12. The electrostatic separation method according to any one of
claims 1 to 11, wherein a member having a number of suction holes
is provided in a side portion of the space above the separation
zone or in an upper portion of the space above the separation zone,
and the gas in the space above the separation zone is outwardly
suctioned together with the conductive component through the
suction holes.
13. The electrostatic separation method according to any one of
claims 1 to 12, wherein amount of recovered insulating particles is
metered, and according to a recovery rate of the recovered
insulating particles, at least one of the applied voltage, amount
of the supplied dispersing gas, amount of the suctioned gas for
recovering the conductive particles, and amount of the fed powdered
material is adjusted.
14. The electrostatic separation method according to any one of
claims 1 to 13, wherein amount of the conductive particles that
pass through openings of the mesh electrode is metered, and
according to variation in the amount of the conductive particles,
at least one of the applied voltage, amount of the supplied
dispersing gas, amount of the suctioned gas for recovering the
conductive particles, and amount of the fed powdered material is
adjusted.
15. The electrostatic separation method according to any one of
claims 1 to 14, wherein at least one of stirring, heating, and
addition of dispersing agent is performed on the powdered material
before being fed into the separation zone.
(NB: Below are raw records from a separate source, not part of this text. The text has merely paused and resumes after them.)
(** Following a call on a good path. *)
Lemma good_path_calls s s' i e snm srv svcMeth args rt :
  good_path e snm srv s → s_calls s !! i = Some (Call_begin e svcMeth args rt) →
  steps no_admin s s' →
  ∃ cl', s_calls s' !! i = Some cl' ∧ cl_client cl' ≠ CRet None.
Proof.
  intros Hg Hi Hst.
  destruct (steps_ind_inv no_admin
    (λ s, good_path e snm srv s ∧ ∃ cl, s_calls s !! i = Some cl ∧ on_good_path e snm srv cl) s s')
    as [_ (cl' & Hi' & _ & Hc & _)].
  - intros l s1 s2 Hl [Hg1 (cl1 & Hi1 & Hd1)] Hs. split; [by eapply good_path_step|].
    by eapply on_good_path_step.
  - split; [done|]. exists (Call_begin e svcMeth args rt). split; [done|].
    split_and!; try done. intros ? ? [?|?]; done.
  - done.
  - by exists cl'.
Qed.

(** C16: on a reliable network whose administration is left alone, a call
    through an enabled end to a registered server never fails. *)
Theorem reliable_call_succeeds s s' i e snm srv svcMeth args rt :
  good_path e snm srv s → s_calls s !! i = Some (Call_begin e svcMeth args rt) →
  steps no_admin s s' →
  ∃ cl', s_calls s' !! i = Some cl' ∧ cl_client cl' ≠ CRet None.
Proof. apply good_path_calls. Qed.

(** C20: a call that has not returned can always go on, by its own doing or
    that of its handler, unless its next step is a fatal error: no deadlock, be
    the network deleted, disconnected or cleaned up. *)
Theorem rpc_progress (w : W) s i cl :
  reachable w s → s_calls s !! i = Some cl → (∀ v, cl_client cl ≠ CRet v) →
  advances i s ∨ fatal s cl.
Proof.
  intros Hr Hi Hc. apply call_progress; [by eapply reachable_calls_ok|by eapply reachable_pointers|done|done].
Qed.

End rpc_theorems.

(** ** A sample network: an echo server, one call *)
Section echo.

#[local] Instance echo_gob : Gob bytes unit := {|
  gob_typeOf := λ _, tt;
  gob_encode := λ v, v;
  gob_decode := λ _ b, Some b;
  gob_zero := λ _, [];
|}.

Definition echo_method : rmethod unit bytes unit :=
  MkMethod "Do" "" [KPtr; KOther; KPtr] 0 tt (λ w v, Ret (w, v)).
Definition echo_hidden : rmethod unit bytes unit :=
  MkMethod "do" "main" [KPtr; KOther; KPtr] 0 tt (λ w v, Ret (w, v)).
Definition echo_service : Service unit bytes unit := MkService "Echo" {["Do" := echo_method]}.

Abbreviation esys := (sys string string unit bytes unit).
Abbreviation elabel := (label string string unit bytes unit).

Fixpoint run_admin (ops : list (admin string string unit bytes unit)) (s : esys) : outcome esys :=
  match ops with
  | [] => Ret s
  | op :: ops' => let! s := admin_step op s in run_admin ops' s
  end.

Lemma run_admin_steps (P : elabel → Prop) ops s s' :
  Forall (λ op, P (LAdmin op)) ops → run_admin ops s = Ret s' → steps P s s'.
Proof.
  intros Hall. revert s. induction Hall as [|op ops Hop Hall IH]; intros s Hr; simpl in Hr.
  - injection Hr as <-. constructor.
  - inv_ret. eapply steps_step; [exact Hop|by apply step_admin|by apply IH].
Qed.

Lemma steps_trans (P : elabel → Prop) s1 s2 s3 : steps P s1 s2 → steps P s2 s3 → steps P s1 s3.
Proof. induction 1; [done|]. intros. eapply steps_step; eauto. Qed.

Definition echo_setup : list (admin string string unit bytes unit) :=
  [AMakeServer; AAddService 0 echo_service; AAddServer "server" 0; AMakeEnd "end";
   AConnect "end" "server"; AEnable "end" true; ACall "end" "Echo.Do" [Byte.x01] tt].

(** The network after the set-up, with the call at its beginning. *)
Definition echo_ready : esys :=
  match run_admin echo_setup (sys_init tt) with Ret s => s | _ => sys_init tt end.

Lemma echo_ready_reachable : reachable tt echo_ready.
Proof.
  apply (run_admin_steps _ echo_setup); [by repeat constructor|]. vm_compute. reflexivity.
Qed.

(** Evaluates the state that the rest of the run starts from. *)
Ltac norm_state :=
  match goal with |- steps ?P ?t ?u => let t' := eval vm_compute in t in change (steps P t' u) end.

Lemma echo_done (P : elabel → Prop) :
  (∀ i, P (LCall i)) →
  ∃ s cl, steps P echo_ready s ∧ s_calls s !! 0%nat = Some cl ∧ cl_client cl = CRet (Some [Byte.x01]).
Proof.
  intros HP. eexists _, _. split; [|split].
  - eapply steps_step; [apply (HP O)|eapply (step_accept _ 0); vm_compute; reflexivity|norm_state].
    eapply steps_step; [apply (HP O)|eapply (step_read _ 0); vm_compute; reflexivity|norm_state].
    eapply steps_step; [apply (HP O)|
      eapply (step_delay _ 0 _ "server" 0 true false 0); [vm_compute; reflexivity..|lia|vm_compute; reflexivity]|norm_state].
    eapply steps_step; [apply (HP O)|eapply (step_enter _ 0 _ 0); [vm_compute; reflexivity..]|norm_state].
    eapply steps_step; [apply (HP O)|eapply (step_serve _ 0); vm_compute; reflexivity|norm_state].
    eapply steps_step; [apply (HP O)|eapply (step_reply _ 0); vm_compute; reflexivity|norm_state].
    eapply steps_step; [apply (HP O)|
      eapply (step_check _ 0 _ "server" 0 true false _ 0 0);
        [vm_compute; reflexivity..|lia|lia|vm_compute; reflexivity]|norm_state].
    eapply steps_step; [apply (HP O)|eapply (step_deliver _ 0); vm_compute; reflexivity|norm_state].
    apply steps_refl.
  - vm_compute. reflexivity.
  - vm_compute. reflexivity.
Qed.

Lemma echo_done_reachable :
  ∃ (s : esys) cl, reachable tt s ∧ s_calls s !! 0%nat = Some cl ∧ cl_client cl = CRet (Some [Byte.x01]).
Proof.
  destruct (echo_done (λ _, True) (λ _, I)) as (s & cl & Hs & Hc). exists s, cl.
  split; [|done]. eapply steps_trans; [apply echo_ready_reachable|done].
Qed.

Lemma Call_result_witness :
  ∃ (s : esys) cl srv r, reachable tt s ∧ s_calls s !! 0%nat = Some cl ∧
    cl_handler cl = HExit srv r ∧ rep_ok r = true.
Proof.
  destruct echo_done_reachable as (s & cl & Hr & Hi & Hc).
  destruct (Call_result tt s 0 cl [Byte.x01] Hr Hi Hc) as (srv & r & Hh & Hok & _).
  exists s, cl, srv, r. split; [exact Hr|]. split; [exact Hi|]. split; [exact Hh|exact Hok].
Defined.

Lemma rpc_counts_witness :
  ∃ s : esys, reachable tt s ∧ GetTotalCount (s_net s) = wrap_int 32 (count_calls accepted s).
Proof.
  destruct echo_done_reachable as (s & cl & Hr & _).
  exists s. split; [exact Hr|]. exact (proj2 (rpc_counts tt s Hr)).
Defined.

(** The server is deleted while the request is in its initial delay. *)
Definition echo_doomed : esys :=
  MkSys (DeleteServer (s_net echo_ready) "server") (s_servers echo_ready) tt
    [MkCall (MkReqMsg "end" "Echo.Do" tt [Byte.x01]) tt CWait (Some (PDelay "server" O true false)) HNone] true.

Lemma deleted_server_never_replies_witness :
  ∃ cl, s_calls echo_doomed !! 0%nat = Some cl ∧ ∀ v, cl_client cl ≠ CRet (Some v).
Proof.
  apply (deleted_server_never_replies echo_doomed echo_doomed 0
    (MkCall (MkReqMsg "end" "Echo.Do" tt [Byte.x01]) tt CWait (Some (PDelay "server" O true false)) HNone) O).
  - intros snm. unfold echo_doomed, DeleteServer. simpl. rewrite server_of_insert.
    destruct (decide ("server" = snm)) as [Heq|Hne]; [discriminate|].
    unfold server_of.
    replace (rn_servers (s_net echo_ready)) with ({["server" := Some O]} : gmap string (option sloc))
      by (vm_compute; reflexivity).
    rewrite lookup_singleton_ne by done. discriminate.
  - reflexivity.
  - split; [reflexivity|left; reflexivity].
  - apply steps_refl.
Defined.

Lemma reliable_call_succeeds_witness :
  ∃ s cl, steps no_admin echo_ready s ∧ s_calls s !! 0%nat = Some cl ∧ cl_client cl ≠ CRet None.
Proof.
  destruct (echo_done no_admin (λ _, I)) as (s & cl0 & Hs & _).
  destruct (reliable_call_succeeds echo_ready s 0 "end" "server" O "Echo.Do" [Byte.x01] tt)
    as (cl & Hi & Hc); [split; vm_compute; reflexivity|vm_compute; reflexivity|exact Hs|].
  exists s, cl. split; [exact Hs|]. split; [exact Hi|exact Hc].
Defined.

Lemma rpc_progress_witness : ∃ cl, advances 0 echo_ready ∨ fatal echo_ready cl.
Proof.
  exists (Call_begin "end" "Echo.Do" [Byte.x01] tt).
  apply (rpc_progress tt echo_ready 0 (Call_begin "end" "Echo.Do" [Byte.x01] tt));
    [apply echo_ready_reachable|vm_compute; reflexivity|intros v; vm_compute; discriminate].
Defined.

Lemma MakeService_handlers_witness :
  ∃ svc, MakeService "Echo" [echo_method; echo_hidden] = Ret svc ∧ svc_name svc = "Echo".
Proof.
  destruct (MakeService_handlers "Echo" [echo_method; echo_hidden]) as (svc & Hs & Hn & _).
  { apply (bool_decide_unpack _). vm_compute. exact I. }
  exists svc. split; [exact Hs|exact Hn].
Defined.

End echo.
16. The electrostatic separation method according to any one of
claims 1 to 14, wherein when the fed powdered material contains
unburned component, the unburned component is recovered together
with the conductive particles.
17. An electrostatic separation apparatus for separating a powdered
material containing conductive component and insulating component
into the conductive component and the insulating component by an
electrostatic force, comprising: a substantially flat-plate shaped
bottom electrode provided on lower side; a mesh electrode provided
above the bottom electrode as spaced a predetermined distance apart
from the bottom electrode and having a number of openings to allow
particles to pass therethrough; and a direct current power supply
connected to at least one of the mesh electrode and the bottom
electrode, wherein a voltage is applied across the bottom electrode
and the mesh electrode to form a separation zone between the
electrodes.
18. The electrostatic separation apparatus according to claim 17,
further comprising a material feed portion provided at one end
portion between the bottom electrode and the mesh electrode, and a
recovery portion of the insulating component provided at the other
end portion.
19. The electrostatic separation apparatus according to claim 17 or
18, wherein the bottom electrode has air permeability and
constitutes a gas dispersing plate, further comprising: an air box
provided under the gas dispersing plate for introducing a
dispersing gas, and wherein a gas is ejected from the gas
dispersing plate.
20. The electrostatic separation apparatus according to any one of
claims 17 to 19, further comprising a vibration applying means or
an impact applying means mounted to at least one of the bottom
electrode and the mesh electrode, for applying vibration or impact
to the electrodes.
21. The electrostatic separation apparatus according to any one of
claims 17 to 20, further comprising a plurality of mesh electrodes
layered as spaced a predetermined distance apart from one another,
wherein a direct current power supply is connected to at least one
of the mesh electrodes, and a separation zone in a high electric
field atmosphere is formed between the mesh electrodes.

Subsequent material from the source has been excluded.